In Fig. 1, we see notable differences between GNU, Intel, and PGI compilers. Using the PO2 and ODD configurations, we obtain two separate models each for both the GNU and the PGI compiler (Fig. 2a). These four models show super-logarithmic scaling behavior. In contrast, the Intel compiler exhibits a uniform trend, but with low \(\hat{R}^2\). The almost constant time visible in Fig. 1 for Intel suggests the use of some form of stand-by threads that can be cost-efficiently activated.
Fig. 2.

Measurements (points) and models (lines) on the BCS node.

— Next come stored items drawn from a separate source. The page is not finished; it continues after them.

(** C7.  In every state of a display, [drawNotes] keeps every entry of
    [blocks] and of [notes]: a key that held a value holds the same value
    after the call. *)
Theorem drawNotes_keeps_entries (d : NoteDisplay.t Seq) (g : NoteBlock.generator) :
  reachable (d, g) →
  (∀ k b, NoteDisplay.blocks d !! k = Some b →
          NoteDisplay.blocks (NoteDisplay.drawNotes d g).1 !! k = Some b)
  ∧ (∀ k n, NoteDisplay.notes d !! k = Some n →
            NoteDisplay.notes (NoteDisplay.drawNotes d g).1 !! k = Some n).
Proof.
  intros Hr%reachable_inv. destruct (drawNotes_inv d g Hr) as (_ & Hb & Hn).
  split; intros k x Hk; eapply lookup_weaken; eauto.
Qed.

(** C9.  In every state of a display, from its construction on and after
    every call of [drawNotes] or [dropListener], a key holds a block in
    [blocks] if and only if it holds a note in [notes]. *)
Theorem blocks_notes_same_keys (d : NoteDisplay.t Seq) (g : NoteBlock.generator) :
  reachable (d, g) →
  ∀ k, is_Some (NoteDisplay.blocks d !! k) ↔ is_Some (NoteDisplay.notes d !! k).
Proof.
  intros (_ & Hdom & _)%reachable_inv k. simpl in Hdom.
  by rewrite <-!elem_of_dom, Hdom.
Qed.

End maps.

Barrier. We observe two different behavioral classes for the GNU compiler, while we observe similarly uniform behaviors for Intel and PGI (Fig. 2b). The PO2 implementation of GNU shows super-linear growth in contrast to its somewhat better-scaling ODD implementation. All but PGI ODD show worse-than-logarithmic growth, indicating that logarithmic implementations are possible.
Table 1.

Scaling models for the BCS node, XeonPhi, and Blue Gene/Q. Measurements with a \(\dagger \) were generated using EPCC, measurements with \(\star \) were generated using our supplemental benchmarks. Each row showing models is followed by a row with the corresponding adjusted coefficient of determination (\(\hat{R}^2\)). Since we are only interested in the scaling behavior and do not strive to predict the overhead in absolute terms, all models are shown in big O notation.

Loop Schedules. For the static schedule (Fig. 2c), we expect constant overhead as no synchronization between threads is necessary and for dynamic (Fig. 2d) and guided (Fig. 2e) some thread-dependent growth for synchronizing the assignment of the remaining iterations. We obtained no acceptable PO2 models for Intel and PGI with static, as the model generator did not detect a clear trend; visual analysis of the data suggests close to constant overheads (Fig. 2c).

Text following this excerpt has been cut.